## TASK DIRECTIONS:
Scan the material for the word "true", then return every line where it appears.

=== Section Start ===

(** The three statements between the token and the database. *)
Lemma run_admit {A} s self rc uid (k : G A) :
  run (update_self self (λ c, set_user_id c (Some uid));;
       group_add ("game_" +:+ rc) self;; accept self;; k) (registered self rc s) =
    run k (admitted self rc uid s).
Proof.
  unfold update_self, group_add, accept, update_self.
  do 3 (rewrite run_bind, run_modify; cbv beta iota). f_equal.
  unfold admitted, registered, set_consumers, set_groups, members. simpl.
  by rewrite !alter_insert_eq.
Qed.

(** The last step of [connect]: the snapshot to the new socket. *)
Lemma run_greet s self c :
  world_ok (db s) → consumers s !! self = Some c → open c = true →
  run (initial_state ← bound_get_game_state self;
       match initial_state with
       | Some state => send self state
       | None => mret tt
       end) s = (Ok tt, greeted self (self_room_code c) s).
Proof.
  intros Hs Hc Ho. unfold bound_get_game_state, greeted.
  rewrite run_bind. erewrite run_bind_ok by (by apply run_instance).
  rewrite run_database.
  destruct (games (db s) !! self_room_code c) as [g|] eqn:Hg.
  - erewrite run_get_game_state_Some by done.
    cbn [fst snd]. destruct s. by eapply run_send.
  - rewrite run_get_game_state_None by done. by destruct s.
Qed.

End connect.

Section connect_run.
Context `{Libraries}.
Implicit Types (s : Server) (c : Consumer) (self group channel tag rc : string)
  (frame message : json) (w : World) (uid : Z).
(** C39: the resolver on the patterns of the accounts is the table.
    The module [urls] fails to load, with [ImproperlyConfigured], just
    when [DEBUG] is set and [MEDIA_URL] is empty.  Otherwise each of
    the seven fixed paths has its view, [user/profile/] followed by an
    address without a slash has the profile view with the address as
    [emailID], and, when [DEBUG] is set and [MEDIA_URL] has no host,
    any other path under the media prefix is served as a file, the
    rest of the path being its name; every other path is not found. *)
Theorem accounts_resolve_by_table `{Urllib} DEBUG MEDIA_URL p :
  match urlpatterns DEBUG MEDIA_URL with
  | Ok patterns =>
      ¬ (DEBUG = true ∧ MEDIA_URL = EmptyString) ∧
      resolve patterns p =
        match account_view p with
        | Some found => Some found
        | None => media_view DEBUG MEDIA_URL p
        end
  | Raise e => DEBUG = true ∧ MEDIA_URL = EmptyString ∧ e = ImproperlyConfigured
  end.
Proof.
  rewrite urlpatterns_routes. unfold media_view. destruct DEBUG; cbn [andb].
  - rewrite static_cases. cbn [andb]. case_bool_decide as Hm; [done|].
    destruct (bool_decide (netloc MEDIA_URL = EmptyString)); cbn [mbind Result_bind];
      (split; [naive_solver|]); rewrite resolve_app, resolve_accounts;
      destruct (account_view p); try done.
    apply resolve_static.
  - cbn [mbind Result_bind]. split; [naive_solver|].
    rewrite app_nil_r, resolve_accounts. by destruct (account_view p).
Qed.

(** ** The theorems at work *)

Lemma created_room_is_joinable_witness :
  ∃ rc rest w,
    create_game example_str alice example_draws (db quiet_server) =
      Some (Ok (created_response rc), w, rest) ∧
    application "ch.bob" (websocket_scope (websocket_url rc) ("token=" +:+ "bob.jwt") None) =
      Ok (Connect "ch.bob" rc ("token=" +:+ "bob.jwt")) ∧
    games (db (next (Connect "ch.bob" rc ("token=" +:+ "bob.jwt")) (set_db quiet_server w)))
      !! rc =
      Some (mkGame rc (pk alice) (Some 2%Z) (Some (pk alice)) None IN_PROGRESS "---------").
Proof.
  apply (created_room_is_joinable example_str quiet_server alice example_draws "ch.bob"
           "bob.jwt" 2 bob None); by_compute.
Defined.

=== Section End ===

## SOLUTION:
  world_ok (db s) → consumers s !! self = Some c → open c = true →
      ¬ (DEBUG = true ∧ MEDIA_URL = EmptyString) ∧
  | Raise e => DEBUG = true ∧ MEDIA_URL = EmptyString ∧ e = ImproperlyConfigured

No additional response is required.